▸ Aim of the exercise:
Go through the records and copy each line where the word "arithmetic" occurs.

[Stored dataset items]
(** * E-CLP derived parameters: the calculator of
      [script/interactions/compute_eclp_derived_params.py]

    The script derives the Gyroscope E-CLP constants (the two tau points,
    the shape coefficients u, v, w, z and dSq) from five pool parameters
    with Python's [decimal] module at 200 significant digits, scales each by
    [10^38] and truncates it to an integer.

    The development has three layers:
    - [Dec]: the decimal arithmetic the script runs on (finite numbers,
      rounding half-even, the exponent limits of the default context, the
      three trapped signals as exceptions and the Underflow flag);
    - [Number] and the program itself, written once over an arithmetic
      interface, with the same names and the same order of operations as
      the script;
    - the instances: [Decimal] (what the script computes) and [R]
      (the same formulas in exact real arithmetic). *)

From Stdlib Require Import ZArith QArith Qround Qpower Qabs Bool List Lia.
From Stdlib Require Import Reals Lra Qreals.
From Stdlib Require Import Ascii String DecimalString.

Local Open Scope Z_scope.

(** ** Outcomes of an operation *)

(** The signals that the default context traps: they surface as Python
    exceptions and end the run. *)
Inductive exn : Type :=
| DivisionByZero
| InvalidOperation
| Overflow.

Inductive result (A : Type) : Type :=
| Ok (a : A)
| Raise (e : exn).

Arguments Ok {A} a.
Arguments Raise {A} e.

(** A computation yields an outcome together with the context's sticky
    [Underflow] flag: [true] when some operation rounded a subnormal
    result inexactly (possibly to zero).  The flag is not trapped, so the
    run goes on. *)
Definition M (A : Type) : Type := (bool * result A)%type.

Definition ret {A} (a : A) : M A := (false, Ok a).

Definition raise {A} (e : exn) : M A := (false, Raise e).

Definition bind {A B} (m : M A) (k : A -> M B) : M B :=
  match m with
  | (f, Ok a) => let (f', r) := k a in (f || f', r)
  | (f, Raise e) => (f, Raise e)
  end.

Declare Scope monad_scope.
Delimit Scope monad_scope with monad.
Notation "x <- m ;; k" := (bind m (fun x => k))
  (at level 61, m at next level, right associativity) : monad_scope.
Notation "' pat <- m ;; k" := (bind m (fun x => match x with pat => k end))
  (at level 61, pat pattern, m at next level, right associativity) : monad_scope.
Local Open Scope monad_scope.

(** ** Decimal numbers *)

Module Dec.

(** A finite decimal: sign bit, coefficient (a natural number) and
    exponent; its value is [(-1)^sign * coef * 10^expo]. *)
Record Decimal : Type := mkDec { sign : bool; coef : Z; expo : Z }.

Definition wf (x : Decimal) : Prop := 0 <= coef x.

Definition is_zero (x : Decimal) : bool := coef x =? 0.

Record context : Type := mkContext { prec : Z; Emin : Z; Emax : Z }.

Definition DefaultContext : context :=
  {| prec := 28; Emin := -999999; Emax := 999999 |}.

Definition set_prec (ctx : context) (p : Z) : context :=
  {| prec := p; Emin := Emin ctx; Emax := Emax ctx |}.

Definition Etiny (ctx : context) : Z := Emin ctx - prec ctx + 1.
Definition Etop (ctx : context) : Z := Emax ctx - prec ctx + 1.

(** [ndigits n] is [len(str(n))] for [n >= 0]: the digits are counted
    upward from an estimate taken from the binary length (never too
    large); should the estimate fail, they are counted one by one. *)
Fixpoint ndigits_aux (fuel : nat) (n : Z) : Z :=
  match fuel with
  | O => 1
  | S fuel' => if n <? 10 then 1 else 1 + ndigits_aux fuel' (n / 10)
  end.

▸ Answer section:
    - [Dec]: the decimal arithmetic the script runs on (finite numbers,
    - [Number] and the program itself, written once over an arithmetic
      (the same formulas in exact real arithmetic). *)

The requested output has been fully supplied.